Bouteflika: Je laisse durer le suspense parce que les appétits des Algériens sont voraces. J’aime bien les observer dans tous leurs instincts d’animaux bipèdes affamés pour mieux les orienter, telles des girouettes, au gré du vent que je crée. A part ma défunte mère, Allah yarhemha, et mes frères de sang, personne d’autre ne s’inquiète vraiment de l’état de ma santé. Tout le monde souhaite me voir crever pour me succéder et je ne me gênerai donc aucunement pour prendre moi aussi mon pied avant ma mort. De toute façon, au point où j’en suis, je n’en ai vraiment rien à perdre.
M: Et pour la nomination du nouveau gouvernement, pourquoi attendre presque quatre mois pour le former?
Bouteflika: Pour mieux soumettre les candidats à ma seule volonté. Tout le monde se propose pour être investi ministre. Il y en a de toutes les tendances et obédiences. C’est pour vous dire que mis devant leurs intérêts et ceux de leurs familles, leurs principes politiques respectifs ne compte pas. J’ai également pris tout mon temps pour offrir à mon frère Ait Ahmed, que j’ai rencontré pendant mon dernier séjour à la résidence de notre ambassade en Suisse, une chance pour réintégrer notre famille révolutionnaire. Mais, il est resté très prudent. Je le comprends. Si j’avais été à sa place, j’aurais probablement réagi de la même façon. Le pauvre, il me fait pitié. Il ne mérite pas ce qui lui est arrivé!
M: Mais vous avez fait, cette fois-ci, un pas géants en éliminant du gouvernement quasiment tous vos proches de Tlemcen. Peut-on en déduire que vous êtes devenu véritablement le président de tous les Algériens?
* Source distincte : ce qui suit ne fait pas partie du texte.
(* ===== verification/EdgeFlow.v ===== *)
(** * What the edge promises (src/internal/platform/httpx)

    A module's handler sees only requests that passed: to an operation of the
    specification, with a verified caller where it needs one, and a body of
    its operation's size and kind. What goes wrong in a handler is answered
    once, and the log has a line of it. *)
From S2P Require Import Prelude GoTime GoText GoCrypto GoEncoding Shared Tables Http Media MediaFlow Edge.
Open Scope Z_scope.

(** ** Media types *)

Lemma TrimLeft_length s : (String.length (TrimLeft s) ≤ String.length s)%nat.
Proof.
  rewrite <- (chunks_concat s) at 2. unfold TrimLeft. destruct (drop_while_split (λ c : Z * string, IsSpace c.1) (chunks s)) as (l & E & _).
  rewrite E at 2. rewrite fmap_app, concat_strings_app, string_length_app. lia.
Qed.

Lemma consumeToken_length v : let '(t, rest) := consumeToken v in (String.length t + String.length rest = String.length v)%nat.
Proof.
  induction v as [|a v IH]; [done|]. cbn [consumeToken]. destruct (isTokenChar _); [|done]. destruct (consumeToken v) as [t rest]. cbn. lia.
Qed.

Lemma quoted_length v : ∀ t rest, quoted v = Some (t, rest) → (String.length rest < String.length v)%nat.
Proof.
  assert (Hn : ∀ n v t rest, (String.length v < n)%nat → quoted v = Some (t, rest) → (String.length rest < String.length v)%nat);
    [|intros t rest; apply (Hn (S (String.length v))); lia].
  clear v. induction n as [|n IH]; intros v t rest Hv; [lia|]. destruct v as [|a v]; [done|]. cbn in Hv.
  assert (Hlit : match quoted v with Some (t, rest) => Some (String a t, rest) | None => None end = Some (t, rest) → (String.length rest < S (String.length v))%nat).
  { destruct (quoted v) as [[t' r']|] eqn:Eq; [|done]. intros [= <- <-]. apply IH in Eq; lia. }
  cbn [quoted String.length]. destruct (byte_of a =? 34); [intros [= <- <-]; lia|]. destruct (byte_of a =? 92).
  - destruct v as [|b v]; [exact Hlit|]. destruct (isTSpecial _); [|exact Hlit]. cbn in Hv |- *.
    destruct (quoted v) as [[t' r']|] eqn:Eq; [|done]. intros [= <- <-]. apply IH in Eq; lia.
  - destruct (_ || _); [done|exact Hlit].
Qed.

Lemma consumeMediaParam_length v : let '(key, value, rest) := consumeMediaParam v in key ≠ "" → (String.length rest < String.length v)%nat.
Proof.
  unfold consumeMediaParam. destruct (CutPrefix (TrimLeft v) ";") as [r0|] eqn:E0; [|done]. apply CutPrefix_app in E0.
  pose proof (TrimLeft_length v) as H0. rewrite E0, string_length_app in H0. change (String.length ";") with 1%nat in H0.
  pose proof (TrimLeft_length r0) as H1. pose proof (consumeToken_length (TrimLeft r0)) as H2. destruct (consumeToken (TrimLeft r0)) as [param r1].
  case_bool_decide; [done|]. destruct (CutPrefix (TrimLeft r1) "=") as [r2|] eqn:E2; [|done]. apply CutPrefix_app in E2.
  pose proof (TrimLeft_length r1) as H3. rewrite E2, string_length_app in H3. pose proof (TrimLeft_length r2) as H4.
  assert (H5 : let '(value, r) := consumeValue (TrimLeft r2) in (String.length r ≤ String.length (TrimLeft r2))%nat).
  { unfold consumeValue. destruct (TrimLeft r2) as [|a v']; [done|]. destruct (_ =? 34).
    - destruct (quoted v') as [[t' r']|] eqn:Eq; cbn; [apply quoted_length in Eq; lia|done].
    - pose proof (consumeToken_length (String a v')) as H5. destruct (consumeToken (String a v')). lia. }
  destruct (consumeValue _) as [value r]. destruct (_ && _); [done|]. lia.
Qed.

(** Each parameter takes some of the text: its length is fuel enough. *)
Lemma duplicate_param_fuel fuel : ∀ fuel' seen v,
  (String.length v < fuel)%nat → (String.length v < fuel')%nat → duplicate_param fuel seen v = duplicate_param fuel' seen v.
Proof.
  induction fuel as [|fuel IH]; intros [|fuel'] seen v Hf Hf'; [lia..|]. cbn [duplicate_param].
  pose proof (TrimLeft_length v) as Ht. case_bool_decide; [done|].
  pose proof (consumeMediaParam_length (TrimLeft v)) as Hc. destruct (consumeMediaParam _) as [[key value] rest].
  case_bool_decide; [done|]. destruct (match seen !! key with Some old => _ | None => _ end); [done|]. specialize (Hc ltac:(done)). apply IH; lia.
Qed.

(** ** Bodies *)

Lemma take_bytes_take n m s : (n ≤ m)%nat → take_bytes n (take_bytes m s) = take_bytes n s.
Proof.
  revert m s. induction n as [|n IH]; intros m s Hnm; [by destruct (take_bytes m s)|].
  destruct m as [|m]; [lia|]. destruct s as [|a s]; [done|]. cbn [take_bytes]. f_equal. apply IH. lia.
Qed.

Lemma MaxBytesReader_len r n : 0 ≤ n → len (rd_bytes (MaxBytesReader r n)) ≤ n.
Proof.
  intros Hn. unfold MaxBytesReader. destruct (Z.leb_spec (len (rd_bytes r)) n) as [Hl|Hl]; [done|]. cbn [rd_bytes]. rewrite len_take, Z2Nat.id by done. lia.
Qed.

Lemma MaxBytesReader_whole r n : rd_error (MaxBytesReader r n) = None → MaxBytesReader r n = r.
Proof. unfold MaxBytesReader. destruct (_ <=? _); [done|]. cbn. done. Qed.

(** The byte past media's limit tells it what it needs: it answers an upload
    as if the body had no cap. *)
Lemma cap_unseen `{UuidLib} w f newID now purpose by_ r :
  Store w f newID now purpose by_ (stream (MaxBytesReader r maxUploadBytes)) = Store w f newID now purpose by_ (stream r).
Proof.
  unfold MaxBytesReader. destruct (Z.leb_spec (len (rd_bytes r)) maxUploadBytes) as [Hl|Hl]; [done|].
  destruct r as [s e]. cbn [rd_bytes] in *.
  assert (Hm : maxUploadBytes = MaxSize + 1) by reflexivity. assert (H8 : 8 ≤ MaxSize) by (vm_compute; done).
  rewrite Hm in *. clear Hm. unfold Store. revert Hl H8. generalize MaxSize. intros m Hl H8.
  set (r' := MkReader (take_bytes (Z.to_nat (m + 1)) s) (Some MaxBytesError)).
  assert (Hlen : len (take_bytes (Z.to_nat (m + 1)) s) = m + 1) by (rewrite len_take, Z2Nat.id, Z.min_l; lia).
  assert (Hr : LimitReader (stream r') (m + 1) = LimitReader (stream (MkReader s e)) (m + 1)).
  { unfold LimitReader, stream, r'. cbn [content rd_bytes]. rewrite !(proj2 (Z.ltb_ge _ _)) by lia. f_equal. by apply take_bytes_take. }
  assert (Hh : read_head (stream r') = read_head (stream (MkReader s e))).
  { unfold read_head, ReadFull, stream, r'. cbn [content rd_bytes].
    rewrite !(proj2 (Z.leb_le _ _)) by (change (Z.of_nat SniffLen) with 8; lia). by rewrite take_bytes_take by (change SniffLen with 8%nat; lia). }
  by rewrite Hh, Hr.
Qed.

(** ** What reaches a handler *)

Section api.
Context {A E : Type} `{OpenAPILaws, Server A, UuidLib}.
Variable authenticate : string → res E Principal.
Variable now : time.
Implicit Types (r : Request) (c : Conn A).

(** A request as its handler gets it, of the request the client sent. *)
Record admitted r r' op : Prop := {
  ad_operation : FindRoute (rq_Method r) (rq_URL r) = Some op ∧ rq_Method r' = rq_Method r ∧ rq_URL r' = rq_URL r ∧
    RequestIDFrom (rq_Context r') = RequestIDFrom (rq_Context r);
  ad_caller p : PrincipalFrom (rq_Context r') = Some p ↔ ∃ token, bearerToken (rq_Authorization r) = Some token ∧ authenticate token = Ok p;
  ad_secured : Secured op = true → is_Some (PrincipalFrom (rq_Context r'));
  ad_json : op_kind (operation_kind op) ≠ uploadOp → len (rd_bytes (rq_Body r')) ≤ maxBodyBytes ∧
    (present (RequestBody op) = true → rq_Body r' = rq_Body r ∧ rd_error (rq_Body r) = None);
  ad_file : op_kind (operation_kind op) = uploadOp → len (rd_bytes (rq_Body r')) ≤ maxUploadBytes ∧
    ParseMediaType (rq_ContentType r) ∈ op_bodyTypes (operation_kind op) ∧
    ∀ w f newID now purpose by_, Store w f newID now purpose by_ (stream (rq_Body r')) = Store w f newID now purpose by_ (stream (rq_Body r)) }.

(** A request turned away: only a problem is written, under its ID. *)
Definition turned_away r c c' : Prop :=
  app c' = app c ∧ log c' = log c ∧
  ∃ p, written c' = written c ++ [ProblemJSON p] ∧ ep_RequestID p = RequestIDFrom (rq_Context r) ∧
       (sent c = None → ∃ h, sent c' = Some (ep_Status p, h) ∧ h !! "Content-Type" = Some "application/problem+json" ∧
          (ep_Code p = "unauthorized" → ep_Status p = 401 ∧ h !! "WWW-Authenticate" = Some BearerChallenge)).

Lemma WriteProblem_written r p c : written (WriteProblem r p c) = written c ++ [ProblemJSON (stamped r p)].
Proof. by destruct c as [? [?|] ? ? ? ? ?]. Qed.
Lemma WriteProblem_kept r p c : app (WriteProblem r p c) = app c ∧ log (WriteProblem r p c) = log c.
Proof. by destruct c as [? [?|] ? ? ? ? ?]. Qed.
Lemma WriteProblem_sent r p c : sent c = None →
  sent (WriteProblem r p c) = Some (ep_Status p, <["X-Content-Type-Options" := "nosniff"]> (<["Content-Type" := "application/problem+json"]> (headers c))).
Proof. destruct c as [? [?|] ? ? ? ? ?]; [done|]. done. Qed.
(* ===== verification/BranchFlow.v ===== *)
(** * What business announces (src/internal/business/module.go; src/cmd/server/main.go, subscribe)

    Business publishes every approval and every change of a branch with the
    change; [main] hands them to billing and to discovery. Whatever order they
    arrive in and however often, customers find exactly the branches that are
    published, as their owners keep them, and every approved business has its
    trial.

    Discovery's and billing's names are used in full. *)
From S2P Require Import Prelude GoTime GoText GoCrypto Shared Tables BizBase Business Branch Invitation BizStore BizFacts BizApp BizFlow.
From S2P Require Outbox OutboxFlow Settled Discovery DiscStore DiscApp DiscFlow DiscPages Billing.
Open Scope Z_scope.

(** ** Reading the events (module.go) *)






(** ** What [main] does with them *)






(** ** What is announced *)







Section log.
Context `{TzLib}.







End log.

(** ** In every history *)

Section history.
Context `{UuidLib} `{TzLib}.
Context {Files : Type} (Save : Files → UserID → string → res biz_error StoredFile * Files) (Discard : Files → MediaID → Files).


End history.


(** ** What is kept *)


Section kept.
Context `{TzLib} `{Discovery.UnicodeLib}.


End kept.


Section copied.
Context `{TzLib} `{Discovery.UnicodeLib}.




End copied.

(** ** Through the outbox *)

Import Outbox.
Abbreviation biz_outbox db := (BizStore.outbox db).



Section queue.
Context `{Discovery.UnicodeLib}.





End queue.

Section theorem.
Context `{UuidLib} `{TzLib} `{Discovery.UnicodeLib}.
Context {Files : Type} (Save : Files → UserID → string → res biz_error StoredFile * Files) (Discard : Files → MediaID → Files).



End theorem.

(** ** An example: the shop that opened *)

Module BranchDemo.
#[local] Existing Instances decimal_ids demo_zones Discovery.Demo.small_tables.




End BranchDemo.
Bouteflika: En Algérie, on ne peut jamais être le président de tous les Algériens. Vous me voyez, moi, par exemple, comme président des Kabyles? Jamais! On est le président d’un clan que l’on sert avant de passer les consignes à l’autre. Je n’ai pas voulu d’eux comme nouveaux ministres parce qu’ils sont déjà trop riches. C’est pour leur offrir une chance de se faire oublier par les misérables. Ils se sont excessivement trop servi et maintenant, il est temps qu’ils rentrent chez eux pendant que je suis toujours vivant sur mon trône. Je peux les protéger comme je l’ai fait avec mon ami d’enfance Chakib. Après, ce sera trop tard. Je permets donc à d’autres de se servir également pour créer un équilibre de corruption régionale, seul à même d’amnistier tout le monde demain.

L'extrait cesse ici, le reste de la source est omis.